Problem statement
Starting with the first line of the records, write out each line exactly until you have included the line containing "(** The library scorer returns".

(Collected data)

╭──

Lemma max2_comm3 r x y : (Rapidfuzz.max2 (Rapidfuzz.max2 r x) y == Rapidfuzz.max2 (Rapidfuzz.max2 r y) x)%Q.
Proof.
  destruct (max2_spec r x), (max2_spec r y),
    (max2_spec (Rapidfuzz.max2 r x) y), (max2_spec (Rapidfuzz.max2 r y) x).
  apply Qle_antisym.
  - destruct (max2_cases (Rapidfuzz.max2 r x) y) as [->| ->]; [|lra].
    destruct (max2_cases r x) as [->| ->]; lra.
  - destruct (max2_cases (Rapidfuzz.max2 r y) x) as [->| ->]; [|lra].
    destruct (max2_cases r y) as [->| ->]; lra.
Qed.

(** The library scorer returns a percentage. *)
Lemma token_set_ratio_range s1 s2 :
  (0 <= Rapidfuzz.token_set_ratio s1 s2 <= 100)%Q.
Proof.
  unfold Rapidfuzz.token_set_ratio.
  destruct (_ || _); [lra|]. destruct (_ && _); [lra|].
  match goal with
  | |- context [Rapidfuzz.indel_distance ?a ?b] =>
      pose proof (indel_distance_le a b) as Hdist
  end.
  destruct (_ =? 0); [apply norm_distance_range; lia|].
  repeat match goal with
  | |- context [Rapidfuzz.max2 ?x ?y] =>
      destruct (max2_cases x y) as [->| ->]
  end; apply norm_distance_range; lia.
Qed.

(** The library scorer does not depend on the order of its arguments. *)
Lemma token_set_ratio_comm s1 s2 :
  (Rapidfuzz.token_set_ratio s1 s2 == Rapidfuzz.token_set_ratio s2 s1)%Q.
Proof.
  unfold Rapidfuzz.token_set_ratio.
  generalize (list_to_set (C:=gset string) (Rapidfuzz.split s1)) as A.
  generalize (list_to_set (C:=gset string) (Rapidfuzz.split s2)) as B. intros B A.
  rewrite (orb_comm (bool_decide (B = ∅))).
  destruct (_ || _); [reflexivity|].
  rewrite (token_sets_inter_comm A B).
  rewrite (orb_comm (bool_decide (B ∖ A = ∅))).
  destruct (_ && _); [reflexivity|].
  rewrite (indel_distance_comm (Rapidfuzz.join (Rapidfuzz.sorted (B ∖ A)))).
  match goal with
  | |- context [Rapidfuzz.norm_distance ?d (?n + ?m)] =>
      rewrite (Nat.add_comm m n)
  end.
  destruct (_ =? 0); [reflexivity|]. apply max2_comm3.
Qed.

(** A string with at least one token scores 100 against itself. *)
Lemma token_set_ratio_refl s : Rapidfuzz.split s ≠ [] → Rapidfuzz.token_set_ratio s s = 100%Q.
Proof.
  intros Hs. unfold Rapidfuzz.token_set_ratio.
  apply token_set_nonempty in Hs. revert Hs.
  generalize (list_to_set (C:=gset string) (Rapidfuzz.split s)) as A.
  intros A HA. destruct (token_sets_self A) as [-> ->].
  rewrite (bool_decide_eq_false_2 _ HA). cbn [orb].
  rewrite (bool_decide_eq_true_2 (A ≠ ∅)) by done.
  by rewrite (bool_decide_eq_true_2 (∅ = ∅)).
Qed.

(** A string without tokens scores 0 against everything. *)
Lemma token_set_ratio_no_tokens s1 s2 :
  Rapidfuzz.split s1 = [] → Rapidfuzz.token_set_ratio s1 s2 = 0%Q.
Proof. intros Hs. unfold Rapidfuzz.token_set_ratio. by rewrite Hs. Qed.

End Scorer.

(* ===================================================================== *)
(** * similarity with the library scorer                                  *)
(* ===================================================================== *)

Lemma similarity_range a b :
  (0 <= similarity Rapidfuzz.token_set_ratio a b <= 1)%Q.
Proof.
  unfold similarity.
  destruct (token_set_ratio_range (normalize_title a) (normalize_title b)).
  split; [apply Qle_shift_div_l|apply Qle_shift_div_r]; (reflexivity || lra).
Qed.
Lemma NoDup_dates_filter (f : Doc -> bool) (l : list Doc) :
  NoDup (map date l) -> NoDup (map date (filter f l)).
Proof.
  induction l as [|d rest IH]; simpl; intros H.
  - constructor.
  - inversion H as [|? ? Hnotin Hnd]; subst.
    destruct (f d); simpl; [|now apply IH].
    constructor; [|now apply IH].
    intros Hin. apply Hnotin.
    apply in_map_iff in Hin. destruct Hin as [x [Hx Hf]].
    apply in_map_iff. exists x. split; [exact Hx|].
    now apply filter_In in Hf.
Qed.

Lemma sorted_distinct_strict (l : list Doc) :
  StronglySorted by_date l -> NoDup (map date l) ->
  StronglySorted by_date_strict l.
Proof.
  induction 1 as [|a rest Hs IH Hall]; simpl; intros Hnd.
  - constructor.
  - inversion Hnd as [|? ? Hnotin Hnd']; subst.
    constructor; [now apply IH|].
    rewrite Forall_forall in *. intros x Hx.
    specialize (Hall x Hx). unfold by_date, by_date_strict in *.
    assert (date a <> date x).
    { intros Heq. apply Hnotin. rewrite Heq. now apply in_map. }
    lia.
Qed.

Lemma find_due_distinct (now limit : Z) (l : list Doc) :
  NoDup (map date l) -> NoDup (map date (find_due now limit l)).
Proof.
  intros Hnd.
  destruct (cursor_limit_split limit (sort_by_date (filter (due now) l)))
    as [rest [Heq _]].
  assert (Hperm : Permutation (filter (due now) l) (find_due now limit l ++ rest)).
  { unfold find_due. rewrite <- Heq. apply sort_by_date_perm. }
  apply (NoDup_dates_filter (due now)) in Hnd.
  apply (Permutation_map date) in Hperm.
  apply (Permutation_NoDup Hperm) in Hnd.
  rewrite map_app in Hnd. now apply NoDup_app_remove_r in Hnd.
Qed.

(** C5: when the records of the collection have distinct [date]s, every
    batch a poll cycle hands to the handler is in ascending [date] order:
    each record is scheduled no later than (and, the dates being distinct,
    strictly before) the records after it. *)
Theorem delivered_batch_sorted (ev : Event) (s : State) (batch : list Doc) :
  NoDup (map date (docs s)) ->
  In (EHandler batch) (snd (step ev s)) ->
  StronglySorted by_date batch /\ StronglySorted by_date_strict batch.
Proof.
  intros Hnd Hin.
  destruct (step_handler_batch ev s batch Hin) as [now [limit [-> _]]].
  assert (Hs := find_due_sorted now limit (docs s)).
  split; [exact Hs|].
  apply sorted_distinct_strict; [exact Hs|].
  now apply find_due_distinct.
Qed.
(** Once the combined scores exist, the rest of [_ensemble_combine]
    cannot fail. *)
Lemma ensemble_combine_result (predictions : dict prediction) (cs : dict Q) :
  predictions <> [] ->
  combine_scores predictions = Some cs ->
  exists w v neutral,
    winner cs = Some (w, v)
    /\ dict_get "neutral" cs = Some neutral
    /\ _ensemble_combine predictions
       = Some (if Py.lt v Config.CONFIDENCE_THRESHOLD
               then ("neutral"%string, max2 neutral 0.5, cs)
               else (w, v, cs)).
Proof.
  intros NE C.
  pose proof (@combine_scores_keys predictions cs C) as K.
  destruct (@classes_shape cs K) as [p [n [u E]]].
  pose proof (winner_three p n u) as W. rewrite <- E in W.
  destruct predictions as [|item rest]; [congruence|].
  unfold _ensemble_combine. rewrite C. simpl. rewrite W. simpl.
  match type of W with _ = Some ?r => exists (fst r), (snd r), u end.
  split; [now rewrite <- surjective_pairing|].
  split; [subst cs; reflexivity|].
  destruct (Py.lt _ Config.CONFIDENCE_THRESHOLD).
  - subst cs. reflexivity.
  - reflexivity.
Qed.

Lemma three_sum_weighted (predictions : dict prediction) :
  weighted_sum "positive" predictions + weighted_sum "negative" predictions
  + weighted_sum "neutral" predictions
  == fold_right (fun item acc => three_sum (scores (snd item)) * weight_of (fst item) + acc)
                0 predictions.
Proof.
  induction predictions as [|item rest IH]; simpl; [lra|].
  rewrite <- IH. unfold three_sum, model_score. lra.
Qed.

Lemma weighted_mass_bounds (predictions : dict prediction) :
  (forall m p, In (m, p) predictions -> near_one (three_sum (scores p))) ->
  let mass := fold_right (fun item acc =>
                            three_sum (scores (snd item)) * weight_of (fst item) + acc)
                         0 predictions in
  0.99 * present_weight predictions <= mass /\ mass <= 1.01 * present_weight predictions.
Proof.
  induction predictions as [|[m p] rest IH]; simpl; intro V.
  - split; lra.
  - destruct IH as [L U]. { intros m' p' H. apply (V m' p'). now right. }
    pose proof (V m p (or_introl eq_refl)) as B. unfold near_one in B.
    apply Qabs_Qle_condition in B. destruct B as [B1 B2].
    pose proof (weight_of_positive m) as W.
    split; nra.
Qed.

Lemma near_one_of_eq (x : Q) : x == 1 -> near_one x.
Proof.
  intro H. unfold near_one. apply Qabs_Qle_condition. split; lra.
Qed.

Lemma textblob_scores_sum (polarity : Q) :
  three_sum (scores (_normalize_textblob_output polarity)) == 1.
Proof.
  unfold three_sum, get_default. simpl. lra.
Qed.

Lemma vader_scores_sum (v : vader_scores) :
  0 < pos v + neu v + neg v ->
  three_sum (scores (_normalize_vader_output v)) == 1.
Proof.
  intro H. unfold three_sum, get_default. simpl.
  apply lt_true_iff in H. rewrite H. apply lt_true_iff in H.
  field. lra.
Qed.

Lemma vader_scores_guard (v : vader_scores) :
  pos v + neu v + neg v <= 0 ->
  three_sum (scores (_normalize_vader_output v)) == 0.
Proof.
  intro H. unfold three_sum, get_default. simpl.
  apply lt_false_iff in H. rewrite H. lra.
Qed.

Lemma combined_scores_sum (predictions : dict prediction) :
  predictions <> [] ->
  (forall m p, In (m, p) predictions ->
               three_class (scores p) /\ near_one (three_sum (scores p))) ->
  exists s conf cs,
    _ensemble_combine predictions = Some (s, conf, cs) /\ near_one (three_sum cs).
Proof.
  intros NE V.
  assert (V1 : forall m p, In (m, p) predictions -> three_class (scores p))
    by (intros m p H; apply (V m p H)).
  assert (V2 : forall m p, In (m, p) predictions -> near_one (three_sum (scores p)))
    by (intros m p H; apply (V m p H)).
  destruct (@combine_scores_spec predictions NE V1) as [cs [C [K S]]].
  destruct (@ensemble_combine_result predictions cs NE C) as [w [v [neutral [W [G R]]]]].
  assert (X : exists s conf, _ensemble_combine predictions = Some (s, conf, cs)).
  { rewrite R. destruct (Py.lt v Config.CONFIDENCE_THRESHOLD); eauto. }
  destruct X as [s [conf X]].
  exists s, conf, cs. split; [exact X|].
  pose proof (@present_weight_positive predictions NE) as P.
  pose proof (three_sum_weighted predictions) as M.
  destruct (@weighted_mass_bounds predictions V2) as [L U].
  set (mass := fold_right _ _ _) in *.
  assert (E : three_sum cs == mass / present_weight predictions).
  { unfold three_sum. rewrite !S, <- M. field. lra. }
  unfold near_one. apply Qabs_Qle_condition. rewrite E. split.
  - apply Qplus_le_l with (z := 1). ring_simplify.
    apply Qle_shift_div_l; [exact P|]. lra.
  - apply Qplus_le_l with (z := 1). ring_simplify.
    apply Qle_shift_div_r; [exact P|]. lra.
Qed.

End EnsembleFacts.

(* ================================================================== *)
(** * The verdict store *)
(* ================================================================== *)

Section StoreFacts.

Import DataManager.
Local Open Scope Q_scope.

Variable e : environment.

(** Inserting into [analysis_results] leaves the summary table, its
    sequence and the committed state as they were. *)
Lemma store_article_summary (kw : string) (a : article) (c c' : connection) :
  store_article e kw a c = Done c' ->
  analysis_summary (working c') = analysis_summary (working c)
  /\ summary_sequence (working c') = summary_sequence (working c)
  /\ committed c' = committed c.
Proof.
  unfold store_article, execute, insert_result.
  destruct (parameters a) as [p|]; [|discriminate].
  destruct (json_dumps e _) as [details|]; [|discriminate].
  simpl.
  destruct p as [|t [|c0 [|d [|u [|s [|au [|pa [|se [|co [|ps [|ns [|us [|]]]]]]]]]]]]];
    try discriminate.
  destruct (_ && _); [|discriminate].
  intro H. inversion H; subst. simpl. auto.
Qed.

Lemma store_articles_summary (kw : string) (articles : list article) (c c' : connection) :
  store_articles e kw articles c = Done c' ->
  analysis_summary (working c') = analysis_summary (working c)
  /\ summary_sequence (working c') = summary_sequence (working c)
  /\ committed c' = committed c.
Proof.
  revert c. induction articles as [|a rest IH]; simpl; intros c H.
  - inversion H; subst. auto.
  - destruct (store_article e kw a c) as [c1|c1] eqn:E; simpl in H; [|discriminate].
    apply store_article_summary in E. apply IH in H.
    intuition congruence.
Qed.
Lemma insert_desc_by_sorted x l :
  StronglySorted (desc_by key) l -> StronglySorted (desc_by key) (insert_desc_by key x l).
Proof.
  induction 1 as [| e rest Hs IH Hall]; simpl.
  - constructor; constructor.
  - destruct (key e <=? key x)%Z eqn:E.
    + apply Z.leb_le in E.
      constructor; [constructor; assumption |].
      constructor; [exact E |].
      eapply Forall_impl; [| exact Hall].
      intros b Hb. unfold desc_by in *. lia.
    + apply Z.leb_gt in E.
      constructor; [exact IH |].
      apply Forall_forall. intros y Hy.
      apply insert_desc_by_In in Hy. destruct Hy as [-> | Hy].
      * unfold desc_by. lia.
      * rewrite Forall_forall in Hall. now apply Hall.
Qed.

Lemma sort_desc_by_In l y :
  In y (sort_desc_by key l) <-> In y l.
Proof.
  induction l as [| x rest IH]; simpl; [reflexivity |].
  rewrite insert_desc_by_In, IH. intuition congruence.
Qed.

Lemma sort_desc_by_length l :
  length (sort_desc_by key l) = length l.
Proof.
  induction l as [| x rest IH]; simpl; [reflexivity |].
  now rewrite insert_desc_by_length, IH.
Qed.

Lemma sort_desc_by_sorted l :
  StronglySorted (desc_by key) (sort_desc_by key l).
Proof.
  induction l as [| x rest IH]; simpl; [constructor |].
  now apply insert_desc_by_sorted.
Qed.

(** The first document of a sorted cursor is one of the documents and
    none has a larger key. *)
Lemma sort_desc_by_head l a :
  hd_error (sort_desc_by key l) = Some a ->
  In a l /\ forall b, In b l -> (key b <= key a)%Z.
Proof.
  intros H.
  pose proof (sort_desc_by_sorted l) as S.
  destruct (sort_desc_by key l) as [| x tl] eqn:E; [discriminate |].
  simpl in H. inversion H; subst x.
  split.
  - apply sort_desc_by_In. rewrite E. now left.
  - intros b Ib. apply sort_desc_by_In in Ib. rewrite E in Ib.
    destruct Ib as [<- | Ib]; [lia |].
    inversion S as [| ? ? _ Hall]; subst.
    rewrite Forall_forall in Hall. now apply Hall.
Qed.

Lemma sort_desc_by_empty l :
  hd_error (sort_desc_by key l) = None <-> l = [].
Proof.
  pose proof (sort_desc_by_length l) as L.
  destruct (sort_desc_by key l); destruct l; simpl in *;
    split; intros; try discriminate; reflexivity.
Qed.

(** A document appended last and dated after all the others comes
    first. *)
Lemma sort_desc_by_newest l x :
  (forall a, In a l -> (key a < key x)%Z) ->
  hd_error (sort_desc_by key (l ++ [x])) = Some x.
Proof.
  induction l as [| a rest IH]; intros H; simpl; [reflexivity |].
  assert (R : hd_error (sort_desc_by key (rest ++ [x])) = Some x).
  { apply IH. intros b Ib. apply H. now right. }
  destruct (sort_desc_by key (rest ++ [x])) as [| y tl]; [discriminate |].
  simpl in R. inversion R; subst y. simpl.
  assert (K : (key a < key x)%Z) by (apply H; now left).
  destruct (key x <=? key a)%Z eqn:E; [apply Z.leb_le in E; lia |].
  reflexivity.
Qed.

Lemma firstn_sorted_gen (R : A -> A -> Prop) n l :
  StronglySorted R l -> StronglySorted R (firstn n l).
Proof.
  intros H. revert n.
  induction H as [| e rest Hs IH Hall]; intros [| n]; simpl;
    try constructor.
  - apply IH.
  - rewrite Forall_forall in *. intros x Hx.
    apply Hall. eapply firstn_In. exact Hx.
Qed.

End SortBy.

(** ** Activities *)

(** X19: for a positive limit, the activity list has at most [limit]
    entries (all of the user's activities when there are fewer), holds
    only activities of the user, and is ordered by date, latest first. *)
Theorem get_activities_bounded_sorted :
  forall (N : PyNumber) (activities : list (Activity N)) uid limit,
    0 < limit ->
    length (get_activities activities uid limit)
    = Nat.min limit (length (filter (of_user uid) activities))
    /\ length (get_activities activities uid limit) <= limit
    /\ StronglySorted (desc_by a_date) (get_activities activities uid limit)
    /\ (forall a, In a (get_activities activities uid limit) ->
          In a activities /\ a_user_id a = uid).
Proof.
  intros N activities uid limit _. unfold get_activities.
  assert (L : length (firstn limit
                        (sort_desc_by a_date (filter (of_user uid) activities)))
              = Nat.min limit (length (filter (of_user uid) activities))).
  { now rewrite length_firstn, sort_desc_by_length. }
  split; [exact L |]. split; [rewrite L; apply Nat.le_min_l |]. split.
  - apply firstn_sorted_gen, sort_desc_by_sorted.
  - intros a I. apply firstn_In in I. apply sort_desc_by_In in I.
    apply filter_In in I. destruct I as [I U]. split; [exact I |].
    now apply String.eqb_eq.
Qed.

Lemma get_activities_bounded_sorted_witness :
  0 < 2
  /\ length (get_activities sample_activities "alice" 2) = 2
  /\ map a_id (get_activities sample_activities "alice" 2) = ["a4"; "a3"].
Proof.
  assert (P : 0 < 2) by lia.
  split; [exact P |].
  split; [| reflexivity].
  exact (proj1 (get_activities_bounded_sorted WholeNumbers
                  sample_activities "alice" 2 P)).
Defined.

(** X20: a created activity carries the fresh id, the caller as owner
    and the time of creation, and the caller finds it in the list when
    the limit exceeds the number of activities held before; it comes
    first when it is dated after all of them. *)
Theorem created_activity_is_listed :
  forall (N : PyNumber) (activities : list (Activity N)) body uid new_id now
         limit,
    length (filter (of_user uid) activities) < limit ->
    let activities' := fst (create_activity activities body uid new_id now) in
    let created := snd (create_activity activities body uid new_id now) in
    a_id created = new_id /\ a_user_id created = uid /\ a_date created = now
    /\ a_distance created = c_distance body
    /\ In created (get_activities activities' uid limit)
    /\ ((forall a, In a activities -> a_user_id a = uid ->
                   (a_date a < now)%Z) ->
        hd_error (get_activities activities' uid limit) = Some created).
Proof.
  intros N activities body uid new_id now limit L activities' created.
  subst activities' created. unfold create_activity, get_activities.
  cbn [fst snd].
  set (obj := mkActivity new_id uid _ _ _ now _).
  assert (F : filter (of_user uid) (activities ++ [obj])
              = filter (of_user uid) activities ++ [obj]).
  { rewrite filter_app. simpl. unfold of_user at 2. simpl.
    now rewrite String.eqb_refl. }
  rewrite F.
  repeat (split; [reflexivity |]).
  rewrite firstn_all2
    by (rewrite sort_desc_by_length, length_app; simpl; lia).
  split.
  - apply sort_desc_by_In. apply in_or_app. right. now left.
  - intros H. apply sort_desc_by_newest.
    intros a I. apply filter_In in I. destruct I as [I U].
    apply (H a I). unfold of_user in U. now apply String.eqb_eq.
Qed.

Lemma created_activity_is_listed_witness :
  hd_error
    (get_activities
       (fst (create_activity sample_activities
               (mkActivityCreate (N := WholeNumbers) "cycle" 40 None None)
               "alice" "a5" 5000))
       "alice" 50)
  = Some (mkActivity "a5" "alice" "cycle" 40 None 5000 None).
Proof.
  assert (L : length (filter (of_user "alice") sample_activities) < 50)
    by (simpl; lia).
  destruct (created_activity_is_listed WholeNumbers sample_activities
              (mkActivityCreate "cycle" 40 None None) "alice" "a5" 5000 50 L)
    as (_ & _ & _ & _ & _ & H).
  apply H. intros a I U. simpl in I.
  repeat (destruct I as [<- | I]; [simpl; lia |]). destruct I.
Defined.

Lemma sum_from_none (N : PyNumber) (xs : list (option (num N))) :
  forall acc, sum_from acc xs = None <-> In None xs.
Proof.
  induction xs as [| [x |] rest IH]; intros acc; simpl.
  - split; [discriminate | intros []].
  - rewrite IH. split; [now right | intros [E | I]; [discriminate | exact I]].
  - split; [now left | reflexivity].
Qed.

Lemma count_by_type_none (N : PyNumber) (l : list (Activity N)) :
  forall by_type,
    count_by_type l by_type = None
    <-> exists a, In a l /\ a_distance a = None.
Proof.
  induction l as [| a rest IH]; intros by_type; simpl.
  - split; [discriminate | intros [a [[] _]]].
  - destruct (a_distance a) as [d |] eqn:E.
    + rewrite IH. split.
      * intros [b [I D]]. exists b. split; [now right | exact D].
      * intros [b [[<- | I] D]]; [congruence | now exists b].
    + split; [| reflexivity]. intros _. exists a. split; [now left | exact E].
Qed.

╰──

Result for this task
Lemma max2_comm3 r x y : (Rapidfuzz.max2 (Rapidfuzz.max2 r x) y == Rapidfuzz.max2 (Rapidfuzz.max2 r y) x)%Q.
Proof.
  destruct (max2_spec r x), (max2_spec r y),
    (max2_spec (Rapidfuzz.max2 r x) y), (max2_spec (Rapidfuzz.max2 r y) x).
  apply Qle_antisym.
  - destruct (max2_cases (Rapidfuzz.max2 r x) y) as [->| ->]; [|lra].
    destruct (max2_cases r x) as [->| ->]; lra.
  - destruct (max2_cases (Rapidfuzz.max2 r y) x) as [->| ->]; [|lra].
    destruct (max2_cases r y) as [->| ->]; lra.
Qed.

(** The library scorer returns a percentage. *)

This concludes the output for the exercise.